(** * AbsMaxChannelWiseWeightObserver: the per-channel scale search

    A shallow embedding of
    [paddleslim/quant/observers/abs_max_weight.py].

    Numbers.  The loop variable [factor] of [_cal_abs_max] is a Python
    float, an IEEE-754 binary64 value; how often the loop runs depends on
    the rounding of [factor += 0.02], so it is modelled bit for bit with
    the Standard Library's [SpecFloat].  The tensor kernels ([paddle.abs],
    [paddle.max], [paddle.round], the mean, ...) are modelled over exact
    rationals: tensors hold values of type [Q], the value of a float
    scalar entering a tensor operation is its exact rational value, and
    the rounding of the kernels themselves is outside the model. *)

From Stdlib Require Import ZArith QArith Qround Qabs Qminmax Bool List Lia Lqa.
From Stdlib Require Import Permutation.
From Stdlib Require Import Floats.SpecFloat.
Import ListNotations.

Set Implicit Arguments.

Local Open Scope Z_scope.

(** ** Python floats *)

Module PyFloat.

Definition prec : Z := 53.
Definition emax : Z := 1024.

Definition add : spec_float -> spec_float -> spec_float := SFadd prec emax.
Definition div : spec_float -> spec_float -> spec_float := SFdiv prec emax.
Definition leb : spec_float -> spec_float -> bool := SFleb.
Definition of_Z (z : Z) : spec_float := binary_normalize prec emax z 0 false.

(** The float literals of the source, as mantissa and exponent. *)
Definition lit_0_3 : spec_float := S754_finite false 5404319552844595 (-54).
Definition lit_0_02 : spec_float := S754_finite false 5764607523034235 (-58).
Definition lit_1_0 : spec_float := S754_finite false 4503599627370496 (-52).
Definition lit_1e_8 : spec_float := S754_finite false 6044629098073146 (-79).

(** The exact value of a float; infinities and NaN have none and are
    sent to 0 (no float of this development that is converted is one). *)
Definition to_Q (x : spec_float) : Q :=
  match x with
  | S754_finite s m e =>
      let z := if s then Z.neg m else Z.pos m in
      match e with
      | Z.neg p => Qmake z (2 ^ p)
      | _ => inject_Z (z * 2 ^ e)
      end
  | _ => 0%Q
  end.

End PyFloat.

(** [numpy.float32]: a binary32 value; [np_float32 x] casts a Python float. *)
Module NpFloat32.

Definition prec : Z := 24.
Definition emax : Z := 128.

Definition np_float32 (x : spec_float) : spec_float :=
  match x with
  | S754_finite s m e =>
      binary_normalize prec emax (if s then Z.neg m else Z.pos m) e s
  | _ => x
  end.

End NpFloat32.

(** [np.float32(1e-8)], the replacement of a zero abs-max. *)
Definition eps : Q := PyFloat.to_Q (NpFloat32.np_float32 PyFloat.lit_1e_8).

(** ** The candidate factors

    [factor = 0.3; while factor <= 1.0: ...; factor += 0.02]: the values
    [factor] takes in the loop body, in order.  [fuel] bounds the number
    of iterations looked at. *)
Fixpoint factor_grid (fuel : nat) (factor : spec_float) : list spec_float :=
  match fuel with
  | O => []
  | S fuel' =>
      if PyFloat.leb factor PyFloat.lit_1_0
      then factor :: factor_grid fuel' (PyFloat.add factor PyFloat.lit_0_02)
      else []
  end.

(** The factors of the search; 64 is more fuel than the loop uses
    ([factor_grid_enough] below). *)
Definition candidates : list spec_float := factor_grid 64 PyFloat.lit_0_3.

(** ** Tensors

    A tensor is its shape and its elements in row-major order. *)

Record tensor : Type := { shape : list nat; data : list Q }.

Definition numel (sh : list nat) : nat := fold_right Nat.mul 1%nat sh.

(** The multi-index of the element at flat position [k], and back. *)
Fixpoint unravel (sh : list nat) (k : nat) : list nat :=
  match sh with
  | [] => []
  | _ :: sh' => (k / numel sh')%nat :: unravel sh' (k mod numel sh')%nat
  end.

Fixpoint ravel (sh idx : list nat) : nat :=
  match sh, idx with
  | _ :: sh', i :: idx' => (i * numel sh' + ravel sh' idx')%nat
  | _, _ => O
  end.

(** The entries of [l] whose positions (counted from [i]) are not in
    [axes]: what is left of a shape or of a multi-index once the axes
    [axes] are reduced away. *)
Fixpoint drop_axes {A : Type} (axes : list nat) (i : nat) (l : list A) : list A :=
  match l with
  | [] => []
  | x :: l' =>
      if existsb (Nat.eqb i) axes
      then drop_axes axes (S i) l'
      else x :: drop_axes axes (S i) l'
  end.

Definition reduced_shape (axes sh : list nat) : list nat := drop_axes axes 0 sh.

(** The cell of the reduced tensor that element [k] is reduced into. *)
Definition cell_of (axes sh : list nat) (k : nat) : nat :=
  ravel (reduced_shape axes sh) (drop_axes axes 0 (unravel sh k)).

(** The elements of a tensor reduced into cell [j], in row-major order. *)
Definition slice (axes sh : list nat) (l : list Q) (j : nat) : list Q :=
  map snd
    (filter (fun p => Nat.eqb (cell_of axes sh (fst p)) j)
       (combine (seq 0 (length l)) l)).

(** A reduction ([paddle.max(x, axis=axes)], [x.mean(axis=axes)]) applies
    [f] to the elements of every cell; the axes listed, and only they,
    disappear from the shape (so a tensor of rank 1 reduced along no axis
    keeps its entries). *)
Definition reduce (f : list Q -> Q) (axes : list nat) (t : tensor) : tensor :=
  {| shape := reduced_shape axes (shape t);
     data := map (fun j => f (slice axes (shape t) (data t) j))
               (seq 0 (numel (reduced_shape axes (shape t)))) |}.

(** [paddle.unsqueeze(v, axis=axes)] followed by the broadcast against a
    tensor of shape [sh]: element [k] sees the entry of its cell. *)
Definition unsqueeze (axes sh : list nat) (v : list Q) : list Q :=
  map (fun k => nth (cell_of axes sh k) v 0%Q) (seq 0 (numel sh)).

Fixpoint map2 {A B C : Type} (f : A -> B -> C) (l1 : list A) (l2 : list B) : list C :=
  match l1, l2 with
  | x :: l1', y :: l2' => f x y :: map2 f l1' l2'
  | _, _ => []
  end.

Local Open Scope Q_scope.

Definition list_max (l : list Q) : Q :=
  match l with
  | [] => 0
  | x :: l' => fold_left Qmax l' x
  end.

Definition sum (l : list Q) : Q := fold_right Qplus 0 l.

Definition mean (l : list Q) : Q := sum l / inject_Z (Z.of_nat (length l)).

**********

What is needed: The lines that mention the word "false" should be pulled from the records above.

Response below:
Definition of_Z (z : Z) : spec_float := binary_normalize prec emax z 0 false.
Definition lit_0_3 : spec_float := S754_finite false 5404319552844595 (-54).
Definition lit_0_02 : spec_float := S754_finite false 5764607523034235 (-58).
Definition lit_1_0 : spec_float := S754_finite false 4503599627370496 (-52).
Definition lit_1e_8 : spec_float := S754_finite false 6044629098073146 (-79).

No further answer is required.